J'ai beaucoup aimé Jos, cependant : c'est vraiment la digne fille de sa mère, on peut le dire ! On nous présente Margot comme un des seuls personnages vraiment malins de cette histoire, mais c'est faux. Jos est suffisamment intelligente pour se cacher, malgré tous ses problèmes. Elle est attachante, bien que l'on n'ait pas pu la voir très longtemps. Le seul hic c'est qu'elle n'est pas très présente. Un personnage comme elle aurait pu tout révolutionner, si elle était apparue plus souvent.  

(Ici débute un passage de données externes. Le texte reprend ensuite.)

(* ===== verification/ResourceID.v ===== *)
(** * Resource identity ([resource/id.go], [kind.go], [errors.go], [epoch.go],
    [capabilities.go])

    Resource identifiers and their canonical text, the kind vocabulary with its
    registered extensions, resource epochs, the capability check, and the error
    values of the fabric.  The text of error messages is not modelled: an error
    is its operation, the identifier it names and what it wraps. *)

From S2P Require Import Prelude GoStrings.
From Stdlib Require Import Ascii.

(** ** Data *)

Abbreviation Kind := string (only parsing).

Record ResourceID := mkID {
  id_Kind : Kind; id_Environment : string; id_Service : string; id_Name : string }.

#[global] Instance ResourceID_eq_dec : EqDecision ResourceID.
Proof. solve_decision. Defined.

Definition id_zero : ResourceID := mkID "" "" "" "".

Inductive rsentinel :=
| ErrInvalidID | ErrUnknownKind | ErrDuplicate | ErrNotFound | ErrBoundExceeded | ErrCycle
| ErrCapabilityClaimed | ErrEpochOverflow | ErrEpochDecreased | ErrLockdown | ErrRegistryClosed
| ErrBundleNotReady | ErrDependencyBlocked | ErrPartialAcquire | ErrEvidenceTooLarge
| ErrInvalidArgument
| ErrLeaseHeld | ErrLeaseNotHeld | ErrLeaseMode | ErrFenceRequired | ErrStaleFence.

(** [*Error], a bare sentinel, or the error of a done context. *)
Inductive rerror :=
| RSentinel (s : rsentinel)
| RContext (deadline : bool)
| RError (Op : string) (ID : ResourceID) (Err : rerror).

#[global] Instance rsentinel_eq_dec : EqDecision rsentinel.
Proof. solve_decision. Defined.

#[global] Instance rerror_eq_dec : EqDecision rerror.
Proof. solve_decision. Defined.

(** [errors.Is] against a sentinel, through [Unwrap]. *)
Fixpoint rerror_is (e : rerror) (s : rsentinel) : bool :=
  match e with
  | RSentinel s' => bool_decide (s' = s)
  | RContext _ => false
  | RError _ _ e' => rerror_is e' s
  end.

(** ** Identifiers *)

Definition ID_String (id : ResourceID) : string :=
  id_Kind id +:+ "/" +:+ id_Environment id +:+ "/" +:+ id_Service id +:+ "/" +:+ id_Name id.

Definition ID_IsZero (id : ResourceID) : bool :=
  bool_decide (id_Kind id = "") && bool_decide (id_Environment id = "") &&
  bool_decide (id_Service id = "") && bool_decide (id_Name id = "").

Definition ID_Equal (a b : ResourceID) : bool :=
  bool_decide (id_Kind a = id_Kind b) && bool_decide (id_Environment a = id_Environment b) &&
  bool_decide (id_Service a = id_Service b) && bool_decide (id_Name a = id_Name b).

Inductive segError := EmptySegment | SlashInSegment | SpaceInSegment | ControlInSegment.

Fixpoint check_runes (rs : list Z) : option segError :=
  match rs with
  | [] => None
  | r :: t =>
    if IsSpace r then Some SpaceInSegment
    else if bool_decide (r < 32) || bool_decide (r = 127) then Some ControlInSegment
    else check_runes t
  end.

Definition validateSegment (s : string) : option segError :=
  if bool_decide (s = "") then Some EmptySegment
  else if has_slash s then Some SlashInSegment
  else check_runes (range s).

(** The loop over the four segments: the first error wins. *)
Fixpoint validate_segments (segs : list string) : option segError :=
  match segs with
  | [] => None
  | s :: t => match validateSegment s with Some e => Some e | None => validate_segments t end
  end.

Definition ID_Validate (id : ResourceID) : option rerror :=
  if bool_decide (id_Kind id = "") || bool_decide (id_Environment id = "") ||
     bool_decide (id_Service id = "") || bool_decide (id_Name id = "") then
    Some (RError "ResourceID.Validate" id (RSentinel ErrInvalidID))
  else
    match validate_segments [id_Kind id; id_Environment id; id_Service id; id_Name id] with
    | Some _ => Some (RError "ResourceID.Validate" id (RSentinel ErrInvalidID))
    | None => None
    end.

(** ** Kinds *)

Definition builtinKinds : list Kind :=
  ["database"; "queue"; "stream"; "cache"; "filesystem"; "object-store"; "http-service";
   "grpc-service"; "worker"; "scheduler"; "deployment"; "configuration"; "secret-reference";
   "rate-limit"; "feature"; "custom"].

(** [customKinds] is a package variable: the set of registered kinds is passed
    to every operation that reads it. *)
Definition ValidKind (customKinds : gset string) (k : Kind) : bool :=
  bool_decide (k ∈ builtinKinds) || bool_decide (k ∈ customKinds).

Definition bad_kind_rune (r : Z) : bool :=
  bool_decide (r = 47) || bool_decide (r = 32) || bool_decide (r < 32).

Definition RegisterCustomKind (customKinds : gset string) (k : Kind)
  : gset string * option rerror :=
  let fail s := (customKinds, Some (RError "RegisterCustomKind" id_zero (RSentinel s))) in
  if bool_decide (k = "") || bool_decide (64 < Z.of_nat (String.length k)) then
    fail ErrInvalidArgument
  else if existsb bad_kind_rune (range k) then fail ErrInvalidArgument
  else if bool_decide (k ∈ builtinKinds) then fail ErrDuplicate
  else if bool_decide (k ∈ customKinds) then fail ErrDuplicate
  else ({[k]} ∪ customKinds, None).

Definition KnownKinds (customKinds : gset string) : list Kind :=
  builtinKinds ++ elements customKinds.

Definition ParseResourceID (customKinds : gset string) (s : string) : rerror + ResourceID :=
  match Split_slash (TrimSpace s) with
  | [k; e; sv; n] =>
    let id := mkID k e sv n in
    match ID_Validate id with
    | Some err => inl err
    | None =>
      if negb (ValidKind customKinds (id_Kind id)) then
        inl (RError "ParseResourceID" id (RSentinel ErrUnknownKind))
      else inr id
    end
  | _ => inl (RError "ParseResourceID" id_zero (RSentinel ErrInvalidID))
  end.

(** ** Epochs *)

Definition MaxResourceEpoch : Z := u64 (u64_modulus - 1 - 1).

Definition Epoch_Next (e : Z) : Z * option rerror :=
  if bool_decide (MaxResourceEpoch <= e) then
    (e, Some (RError "ResourceEpoch.Next" id_zero (RSentinel ErrEpochOverflow)))
  else (u64 (e + 1), None).

Record EpochAdvance := mkAdvance { adv_From : Z; adv_To : Z; adv_Reason : string }.

Definition advance_zero : EpochAdvance := mkAdvance 0 0 "".

Definition AdvanceEpoch (e : Z) (reason : string) : Z * EpochAdvance * option rerror :=
  if bool_decide (reason = "") then
    (e, advance_zero, Some (RError "AdvanceEpoch" id_zero (RSentinel ErrInvalidArgument)))
  else
    match Epoch_Next e with
    | (_, Some err) => (e, advance_zero, Some err)
    | (next, None) => (next, mkAdvance e next reason, None)
    end.

Definition EnsureNotDecreased (current proposed : Z) : option rerror :=
  if bool_decide (proposed < current) then
    Some (RError "EnsureNotDecreased" id_zero (RSentinel ErrEpochDecreased))
  else None.

(** ** Capabilities *)

Record ResourceCapabilities := mkRCaps {
  SupportsOwnership : bool; SupportsFencing : bool; SupportsDrain : bool; SupportsHealth : bool;
  SupportsFailover : bool; SupportsTransactions : bool; SupportsSnapshots : bool;
  SupportsRecovery : bool; SupportsRateLimit : bool }.

(** The flags in the order [Require] checks them. *)
Definition cap_flags (c : ResourceCapabilities) : list bool :=
  [SupportsOwnership c; SupportsFencing c; SupportsDrain c; SupportsHealth c; SupportsFailover c;
   SupportsTransactions c; SupportsSnapshots c; SupportsRecovery c; SupportsRateLimit c].

Fixpoint check_flags (need have : list bool) : option rerror :=
  match need, have with
  | n :: ns, h :: hs =>
    if n && negb h then
      Some (RError "Capabilities.Require" id_zero (RSentinel ErrCapabilityClaimed))
    else check_flags ns hs
  | _, _ => None
  end.

Definition Require (c required : ResourceCapabilities) : option rerror :=
  check_flags (cap_flags required) (cap_flags c).

(** ** Splitting and joining *)

Lemma bytes_append a b :
  String.list_ascii_of_string (a +:+ b) =
  String.list_ascii_of_string a ++ String.list_ascii_of_string b.
Proof. induction a as [|c a IH]; simpl; [done | by rewrite IH]. Qed.

Lemma Split_nonempty s : exists h r, Split_slash s = h :: r.
Proof.
  destruct s as [|c s]; simpl; [eauto |]. case_bool_decide; [eauto |].
  destruct (Split_slash s); eauto.
Qed.

Lemma Split_segment a r : has_slash a = false -> Split_slash (a +:+ "/" +:+ r) = a :: Split_slash r.
Proof.
  induction a as [|c a IH]; simpl; intros H.
  - done.
  - apply orb_false_iff in H as [Hc Ha]. rewrite Hc. simpl in IH. by rewrite IH.
Qed.

Lemma Split_last a : has_slash a = false -> Split_slash a = [a].
Proof.
  induction a as [|c a IH]; simpl; intros H; [done |].
  apply orb_false_iff in H as [Hc Ha]. by rewrite Hc, IH.
Qed.

(** [Split] loses nothing: joining the parts gives the text back. *)
Fixpoint join_slash (l : list string) : string :=
  match l with
  | [] => ""
  | [s] => s
  | s :: t => s +:+ "/" +:+ join_slash t
  end.

Lemma join_Split s : join_slash (Split_slash s) = s.
Proof.
  induction s as [|c s IH]; simpl; [done |].
  case_bool_decide as Hc.
  - subst c. destruct (Split_nonempty s) as (h & r & E). rewrite E in *. simpl in *. by rewrite IH.
  - destruct (Split_nonempty s) as (h & r & E). rewrite E in *.
    destruct r as [|h' r]; [simpl in *; by rewrite IH |].
    change (String c (join_slash (h :: h' :: r)) = String c s). by rewrite IH.
Qed.

(** ** Valid identifiers *)

Lemma check_runes_no_space rs :
  check_runes rs = None -> Forall (fun r => IsSpace r = false) rs.
Proof.
  induction rs as [|r rs IH]; simpl; [constructor |].
  destruct (IsSpace r) eqn:Hs; [done |]. case_match; [done |]. intros ?. constructor; auto.
Qed.

Lemma validateSegment_None s :
  validateSegment s = None ->
  s ≠ "" /\ has_slash s = false /\ no_space (String.list_ascii_of_string s).
Proof.
  unfold validateSegment. case_bool_decide; [done |].
  destruct (has_slash s); [done |]. intros H1. by apply check_runes_no_space in H1.
Qed.

Lemma ID_Validate_None id :
  ID_Validate id = None <->
  validateSegment (id_Kind id) = None /\ validateSegment (id_Environment id) = None /\
  validateSegment (id_Service id) = None /\ validateSegment (id_Name id) = None.
Proof.
  unfold ID_Validate. split.
  - destruct (_ || _); [done |]. cbn [validate_segments]. repeat case_match; naive_solver.
  - intros (H1 & H2 & H3 & H4). cbn [validate_segments]. rewrite H1, H2, H3, H4.
    apply validateSegment_None in H1 as [H1 _], H2 as [H2 _], H3 as [H3 _], H4 as [H4 _].
    by rewrite !bool_decide_eq_false_2 by done.
Qed.

Lemma runes_slash t : runes (slash :: t) = 47 :: runes t.
Proof. by rewrite runes_step. Qed.

Lemma no_space_join a t :
  no_space a -> no_space t -> no_space (a ++ slash :: t).
Proof.
  unfold no_space. intros Ha Ht. rewrite runes_app, Forall_app, runes_slash.
  - split; [done |]. by constructor.
  - by intros ? ? [= <- _].
Qed.

Lemma ID_String_no_space id :
  ID_Validate id = None -> no_space (String.list_ascii_of_string (ID_String id)).
Proof.
  intros (H1 & H2 & H3 & H4)%ID_Validate_None.
  apply validateSegment_None in H1 as (_ & _ & H1), H2 as (_ & _ & H2), H3 as (_ & _ & H3),
    H4 as (_ & _ & H4).
  unfold ID_String. rewrite !bytes_append. simpl app. by repeat apply no_space_join.
Qed.

Lemma Split_ID_String id :
  ID_Validate id = None ->
  Split_slash (ID_String id) = [id_Kind id; id_Environment id; id_Service id; id_Name id].
Proof.
  intros (H1 & H2 & H3 & H4)%ID_Validate_None.
  apply validateSegment_None in H1 as (_ & H1 & _), H2 as (_ & H2 & _), H3 as (_ & H3 & _),
    H4 as (_ & H4 & _).
  unfold ID_String. by rewrite !Split_segment, Split_last by done.
Qed.

(** A valid identifier of a known kind is read back from its text. *)
Lemma Parse_String customs id :
  ID_Validate id = None -> ValidKind customs (id_Kind id) = true ->
  ParseResourceID customs (ID_String id) = inr id.
Proof.
  intros Hv Hk. unfold ParseResourceID.
  rewrite TrimSpace_id by by apply ID_String_no_space. rewrite Split_ID_String by done.
  destruct id as [k e s n]. simpl in *. by rewrite Hv, Hk.
Qed.

Lemma ID_String_inj id1 id2 :
  ID_Validate id1 = None -> ID_Validate id2 = None ->
  ID_String id1 = ID_String id2 -> id1 = id2.
Proof.
  intros H1 H2 E. pose proof (Split_ID_String _ H1) as S1. pose proof (Split_ID_String _ H2) as S2.
  rewrite E, S2 in S1. destruct id1, id2. simpl in *. congruence.
Qed.

(** Identifiers and their text agree.  A valid identifier of a known kind
    survives printing and parsing; what parsing accepts is valid, of a known kind,
    and prints as the trimmed input; and two valid identifiers with the same
    text, the key of every map of the fabric, are equal.  Text is any byte
    sequence, valid UTF-8 or not. *)
Theorem resource_id_roundtrip customs :
  (forall id, ID_Validate id = None -> ValidKind customs (id_Kind id) = true ->
     ParseResourceID customs (ID_String id) = inr id) /\
  (forall s id, ParseResourceID customs s = inr id ->
     ID_String id = TrimSpace s /\ ID_Validate id = None /\
     ValidKind customs (id_Kind id) = true) /\
  (forall id1 id2, ID_Validate id1 = None -> ID_Validate id2 = None ->
     ID_String id1 = ID_String id2 -> id1 = id2).
Proof.
  split; [apply Parse_String |]. split; [|apply ID_String_inj].
  intros s id. unfold ParseResourceID. pose proof (join_Split (TrimSpace s)) as J.
  destruct (Split_slash (TrimSpace s)) as [|k [|e [|sv [|n [|? ?]]]]]; try done.
  destruct (ID_Validate _) eqn:Hv; [done |].
  destruct (ValidKind _ _) eqn:Hk; simpl; [|done]. by intros [= <-].
Qed.

(** Epochs only grow, by one, and stop before they would wrap. *)
Lemma AdvanceEpoch_grows e reason e' adv :
  0 <= e <= MaxResourceEpoch -> AdvanceEpoch e reason = (e', adv, None) ->
  e' = e + 1 /\ e' <= MaxResourceEpoch /\ adv = mkAdvance e e' reason.
Proof.
  unfold AdvanceEpoch, Epoch_Next. intros He H.
  destruct (bool_decide_reflect (reason = "")); [done |].
  destruct (bool_decide_reflect (MaxResourceEpoch <= e)); [done |].
  assert (MaxResourceEpoch = 2 ^ 64 - 2) as Hm by reflexivity.
  simplify_eq. rewrite u64_small; [|unfold is_u64, u64_modulus; lia].
  split; [done |]. split; [lia | done].
Qed.

Lemma resource_id_roundtrip_witness :
  ParseResourceID ∅ " database/production/payments-api/orders " =
    inr (mkID "database" "production" "payments-api" "orders") /\
  ID_Validate (mkID "database" "production" "payments-api" "orders") = None.
Proof.
  assert (ParseResourceID ∅ " database/production/payments-api/orders " =
    inr (mkID "database" "production" "payments-api" "orders")) as E by (vm_compute; reflexivity).
  split; [exact E |].
  destruct (resource_id_roundtrip ∅) as (_ & H & _). exact (proj1 (proj2 (H _ _ E))).
Defined.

Quand les hommes prennent les Armes !

Le style de l'histoire est addictif. A chaque page, chaque évènement, on a envie d'en savoir plus sur les réactions des personnages. Certains ont peut-être été déçus avec la fin, mais je la trouve très réaliste. Ce n'est pas un livre fait pour plaire, mais au contraire, réfléchir. On montre des femmes fortes, qui s'élèvent, des hommes contrôlés, un peu faibles mais qui ne perdent pas leur violence; dans certaines zones de ce nouveau monde, il y a une véritable guerre des sexes. L'auteure met un peu en lumière une autre forme de sexisme, qui devient de plus en plus flagrant. Si les femmes ont le pouvoir, pourquoi ne maltraiteraient-elles pas les hommes comme ils l'ont fait ? Pourquoi ces mêmes hommes ne créeraient-ils pas entre eux des mouvements radicaux et terroristes ? Bien entendu, il ne faut pas caricaturer ni généraliser les attitudes des personnes selon leur genre. Cependant, il est bien plus simple pour les personnages secondaires de se battre, plutôt que de discuter. Par exemple, Bessapara exhibe fièrement le nouveau rang des hommes, limité en tant qu'esclave. 

En gros... 

Le lecteur sait très bien que ça va trop loin, ce qui mène d'ailleurs à ce dénouement. C'est peut-être même l'enchevêtrement de mauvaises idées, tout au long du roman qui fait avancer l'histoire, jusqu'à la fin. Ce n'est pas du suspense, car on se doute que les personnages iront trop loin, mais le rythme va de plus en plus vite, on attend un "sauveur" face à cette situation incontrôlable... 

Bref, c'est un excellent roman que je conseille à toutes et à tous de lire.